Aim of the task:
Look below for the line containing "Exposition.v"; from there through the line containing "exchange encrypted records, over", both lines included, please set down each line exactly and nothing else.

(Source data)

(** X1 — [POST /api/book] answers 201, 400, 409 or 500 and nothing else;
    whenever the answer is not 201 the table (rows and [sqlite_sequence])
    is exactly as before and no push message is sent. *)
Theorem post_book_failure_is_clean e q db :
  (∃ b, resp (post_book e q db) = Json 201 b) ∨
  (∃ c m, resp (post_book e q db) = Error c m ∧
          c ∈ [400; 409; 500] ∧
          db_after (post_book e q db) = db ∧
          ∀ ev, ev ∈ trace (post_book e q db) → ¬ is_push ev).
Proof.
  destruct (post_book_cases e q db)
    as [[_ H] | [(_ & _ & H) | [(_ & _ & _ & H) | [(_ & _ & _ & _ & H) | H]]]].
  5: { left. by destruct H as (_ & _ & _ & _ & H). }
  all: right; rewrite H; simpl; eexists _, _; split; [reflexivity|];
    split; [set_solver|]; split; [reflexivity|];
    intros ev Hev Hpush; no_push Hev Hpush.
Qed.

(** X2 — StorageError: the answer is 500 "db error" exactly when the four
    required fields are non-empty and either the COUNT query fails, or it
    succeeds, finds room, and the INSERT fails.  The error is logged, the
    table is unchanged, and after a failed COUNT no INSERT is issued. *)
Theorem post_book_db_error e q db :
  (resp (post_book e q db) = Error 500 "db error" ↔
   complete q ∧
   (get_err e = true ∨
    (get_err e = false ∧ run_err e = true ∧
     count_slot (or_empty (q_date q)) (or_empty (q_time q)) (rows db)
       < CAPACITY_PER_SLOT))) ∧
  (resp (post_book e q db) = Error 500 "db error" →
   ConsoleError ∈ trace (post_book e q db) ∧
   db_after (post_book e q db) = db ∧
   (get_err e = true →
    trace (post_book e q db)
    = [DbGetCount (or_empty (q_date q)) (or_empty (q_time q));
       ConsoleError])).
Proof.
  destruct (post_book_cases e q db)
    as [[Hq H] | [(Hq & He & H) | [(Hq & He & Hc & H)
       | [(Hq & He & Hr & Hc & H) | (Hq & He & Hr & Hc & b & H)]]]];
    rewrite ?H; simpl; (split; [split|]); try done.
  - by intros [? _].
  - intros _. split; [done|]. by left.
  - intros _. set_solver.
  - intros (_ & [? | (_ & _ & ?)]); [congruence | lia].
  - intros _. split; [done|]. right. done.
  - intros _. split; [set_solver|]. split; [done|]. congruence.
  - intros (_ & [? | (_ & ? & _)]); congruence.
Qed.
(** * strands-hub-mcp: the object-store access layer of [server.py]

    A shallow embedding of [src/strands_hub_mcp/server.py].  Every tool of
    the server is a program over four S3 calls ([head_object], [get_object],
    [put_object], [list_objects_v2]) and the wall clock.  Programs are trees
    of such calls; [run] executes a tree against the contents of the
    configured bucket and records the calls it made, [step] executes one call
    at a time so that several callers can be interleaved.

    Conventions.
    - A Python [str] is a Rocq [string] holding its UTF-8 encoding, so
      [str.encode("utf-8")] is the identity and [bytes.decode("utf-8")] is a
      validity check.  [startswith], [rstrip("/")], [lstrip("/")] and slicing
      off a matched prefix agree on code points and on UTF-8 bytes.
    - [json.loads], [json.dumps(_, indent=2)], the listing service
      [list_objects_v2] and the [strands_hub] collaborators are not code of
      this repository: they are the members of the class [Libraries].
    - Transport faults of the store are not modelled: [get_object] fails
      only on a missing key. *)

From Stdlib Require Import ZArith NArith String Ascii List Bool Lia DecimalString.
From Stdlib Require Import Sorted.
From stdpp Require Import base option list strings gmap.

Local Open Scope string_scope.

(** ** Python string operations used by the server *)

Module Py.

(** [s.startswith(p)] *)
Definition startswith (s p : string) : bool := String.prefix p s.

(** [s.endswith(suf)] *)
Definition endswith (s suf : string) : bool :=
  (String.length suf <=? String.length s)%nat
  && String.eqb
       (String.substring (String.length s - String.length suf)
          (String.length suf) s)
       suf.
(* ===== verification/_CoqProject ===== *)
-Q . S2P
Prelude.v
Base.v
Messages.v
Codec.v
DatagramCodec.v
Replay.v
Reassembly.v
Fragment.v
Crypto.v
Chkem.v
Ticket.v
Session.v
DgramSession.v
Handshake.v
Hellos.v
Agreement.v
Retry.v
Order.v
Sha256.v
Admission.v
DgramFSM.v
DgramNet.v
Registry.v
Endpoint.v
Transport.v
Link.v
Tunnel.v
Connect.v
Listener.v
Pool.v
PoolInv.v
PoolBound.v
PoolWait.v
Conn.v
EndpointInv.v
EndpointData.v
Batch.v
Encoding.v
Histogram.v
Logger.v
Metrics.v
Exposition.v
Health.v
Buffers.v
Standards.v
SelfTest.v
Conformance.v
Command.v
(* ===== verification/Prelude.v ===== *)
(** Quantum-Go: a verification development.

    Quantum-Go ([src/]) is a tunnel: two peers run a hybrid post-quantum handshake and then
    exchange encrypted records, over a stream (TCP) or over datagrams (UDP).  This library models
    the program in Rocq, one file per component, and proves what each component promises and how
    they work together.  The definitions are executable and keep the names of the Go code.

    * The program, and where it is modelled

    - [Prelude] (this file): Go's integers at their width, slices whose out-of-range accesses are
      [Panic], the outcome type [Ok | Err | Panic] with its monad, the state monad [ST] of a method
      on a struct, record update, big-endian integers, and the tactics of the proofs.
    - [Base]: [internal/constants], [internal/errors], the cipher suites of [pkg/protocol].
    - [Messages], [Codec]: [pkg/protocol/messages.go], [version.go] and [codec.go], every encoder,
      decoder and stream reader.  [DatagramCodec]: [datagram_codec.go], [datagram_inplace.go].
    - [Crypto]: [pkg/crypto/kdf.go], [aead.go], [aead_inplace.go].  [Chkem]: [pkg/chkem] with the
      wrappers [x25519.go], [mlkem.go], [xwing.go], [random.go] of [pkg/crypto].
    - [Ticket], [Session], [DgramSession]: [pkg/tunnel/ticket.go], [session.go],
      [dgram_session.go], [dgram_session_inplace.go] and the messages of [dgram_rekey.go].  A
      session is one record with the fields of the Go struct.
    - [Replay], [Reassembly], [Fragment]: [replay.go], [reassembly.go], [dgram_handshake.go].
    - [Handshake], with [Hellos], [Agreement], [Retry] and [Order] about it: [handshake.go], every
      message of both roles, the static-key, pre-shared-key and resumption legs, the retry request
      and the four stream drivers over a connection that may fail.
    - [DgramFSM], [DgramNet]: [dgram_handshake_fsm.go] and [dgram_handshake_driver.go], the flight
      machine with its retransmission timers, and two of them joined by a lossy network.
    - [Sha256], [Admission]: [crypto/sha256] and [crypto/hmac] written out, and on them
      [dgram_cookie.go]; [limiter.go] and the places of [transport.go] that consult it.
    - [Registry], [Endpoint], [Conn]: [datagram.go], [dgram_handshake_wire.go], [dgram_conn.go] and
      the rest of [dgram_rekey.go].  Sessions live in a store and are shared by reference; each turn
      of a goroutine (the receive loop, a handshake loop, the reaper, the application) is a step on
      the endpoint, and the steps interleave in any order.
    - [EndpointInv], [EndpointData]: the theorems on the endpoint.
    - [Batch]: [dgram_batch*.go], [dgram_reuseport*.go], [coarsetime.go], and [ListenDatagram],
      [Serve] and [Close] of [datagram.go]; a system call is its result.
    - [Transport], [Link], [Tunnel], [Connect]: [transport.go] on one connection, two transports
      joined by byte streams, and a whole connection from the first hello to the last record.
      [Listener]: the listener of [transport.go], each goroutine a sequence of steps.
    - [Pool], with [PoolInv], [PoolBound] and [PoolWait] about it: [pool*.go].  Callers, waiters,
      handles, the starter and the health checker act in steps between two accesses to the pool.
    - [Histogram], [Logger], [Metrics], [Exposition], [Health]: [pkg/metrics], on the encodings
      and strings of [Encoding]; doubles are those of [SpecFloat].
    - [Buffers]: [pkg/protocol/buffer_pool.go] and [pkg/crypto/buffer_pool.go], over a store of
      arrays that slices share.
    - [SelfTest]: [pkg/crypto/post.go] and [cst.go].  [Standards]: SHAKE-256, SHA3-256, AES-256-GCM
      and ChaCha20-Poly1305 written out.  [Conformance]: the vectors of [testdata/conformance] and
      of [post.go], computed by the definitions of this library.
    - [Command]: the dispatch, [keygen] and the observability setup of [cmd/quantum-tunnel], and
      [pkg/version].

    * What the theorems show

    - Agreement and authentication ([Agreement], [Retry], [Order]): matching peers end the
      handshake with one secret and matching keys, also through a retry and through the drivers;
      a Finished that verifies fixes the transcript; no order of calls establishes a session
      without one.
    - The datagram handshake ([DgramFSM], [DgramNet]): the driver always comes to an end, backs off
      as documented and stays only so long after completion; whatever the network loses, repeats
      or reorders, both ends agree when they are done, and from every state they can reach, finitely
      many deliveries complete the handshake.
    - Records ([Session], [DgramSession], [Replay]): nonces are never reused under any interleaving,
      records and frames are delivered once, rekeying keeps the peers in step, and the sliding
      bitmap accepts exactly what the set of numbers seen so far allows.
    - The endpoint ([EndpointInv], [EndpointData], [Conn], [Admission]): the memory strangers can
      occupy is bounded, half-open slots belong to running handshakes, a frame the peer did not seal
      has no effect, a sent payload is delivered once, the cookie gate keeps no state and never
      amplifies, a batch equals its sends, and the limiter counts the live connections.  [Serve]
      on any number of sockets refines these histories, coalesced reads are split at the datagrams'
      boundaries, and no socket is leaked ([Batch]).
    - The stream tunnel ([Connect], [Transport], [Listener]): two peers that connect exchange what
      they send, in order, through rekeys in both directions; receiving ends; the listener's
      limits are given back.  The pool ([PoolInv], [PoolBound]): a connection has one user at a
      time and their number is bounded.
    - Wire formats and fragments ([Codec], [DatagramCodec], [Fragment], [Reassembly]): round trips,
      exactly when a decoder panics, and the bounds and invariant of the reassembler.
    - Key material ([Crypto], [Chkem], [Ticket]): unambiguous derivation inputs, both KEM suites
      agree and bind their transcript, tickets.
    - Observability ([Histogram], [Metrics], [Exposition], [Health]): counters count what happened,
      summaries tell the distribution, labels can be read back, the verdict follows the checks.
    - Buffers, self tests and keys ([Buffers], [SelfTest], [Command]): a pooled buffer carries
      nobody else's bytes and sealing into one is sealing; FIPS mode accepts exactly the random
      sequences its tests describe; an identity survives its files and no file is overwritten
      unasked.
    - Fidelity ([Standards], [Conformance]): the published algorithms satisfy [PrimitivesLaws], and on
      them the key schedule, the KEM combiner, the encodings and the records of this library are
      byte for byte the published vectors of the program, and its power-on tests pass.
    - Some theorems state defects of the code: inputs on which a decoder panics, the nonce every
      ticket shares, a retried datagram rekey that leaves the peers with different keys, a
      responder that a bad hello keeps spinning, a hand-off that a pool loses, a service whose every
      operation fails and that reports itself healthy.

    * Parameters and assumptions

    SHAKE-256, SHA3-256 and the two AEADs are the class [Primitives]; X25519, ML-KEM-1024 and X-Wing
    the class [KEMPrimitives].  [PrimitivesLaws] and [KEMLaws] state what the code relies on:
    lengths, decryption of what was encrypted, that only an encryption opens, and that both ends of
    a KEM agree.  [Standards] proves the first for the real algorithms; the instances [toy] and
    [toyKEM] satisfy both, and the witnesses compute with them.  Where security rests on a hash, the
    conclusion is that the two inputs hashed agree or collide.  [KEMBytes] says that KEM keys are
    bytes.  Random draws, clock readings, the order in which Go ranges over a map, the choice of a
    [select] or a [sync.Pool], the results of system calls and of the file system ([OSEnv]), the
    process a health check looks at, and the renderings of [%g], [%v] and [json.Marshal] are
    arguments.

    * Fuel and bounds

    The fragmentation loop gets one unit of fuel per byte, index allocation its 100 attempts, the
    batch loop one unit per frame; theorems show that each suffices.  [deliverHandshake] dispatches
    again only if the owner of a source finished in between, which no step allows, so its fuel of
    two is never used up.  [Receive] gets one unit per byte on the connection and one, the scan
    for an idle pooled connection one per connection, the bucket search one per bound, the split of
    a coalesced read and the text parsers one per byte; each is shown to suffice.  Integers wrap at their width where the code does arithmetic on them.

    * Not modelled

    System calls and socket options themselves (the control message of a segmented send, [UDP_GRO],
    [SO_REUSEPORT]), X25519, ML-KEM and X-Wing, which are library code, the OpenTelemetry bridge,
    serving over [net/http], the flag parser, and the demo, benchmark and example commands, which
    print.  Deadlines and addresses of connections, and the calls of observers from the code they
    observe, are left out of the components that make them: they do not influence the protocol.
    Zeroisation is modelled only where a later read could see it. *)

From Corelib Require Import ssreflect.
From stdpp Require Import base tactics list numbers strings.
From Stdlib Require Import ZArith Lia Permutation.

Expected output:
Exposition.v
Health.v
Buffers.v
Standards.v
SelfTest.v
Conformance.v
Command.v
(* ===== verification/Prelude.v ===== *)
(** Quantum-Go: a verification development.

    Quantum-Go ([src/]) is a tunnel: two peers run a hybrid post-quantum handshake and then
    exchange encrypted records, over a stream (TCP) or over datagrams (UDP).  This library models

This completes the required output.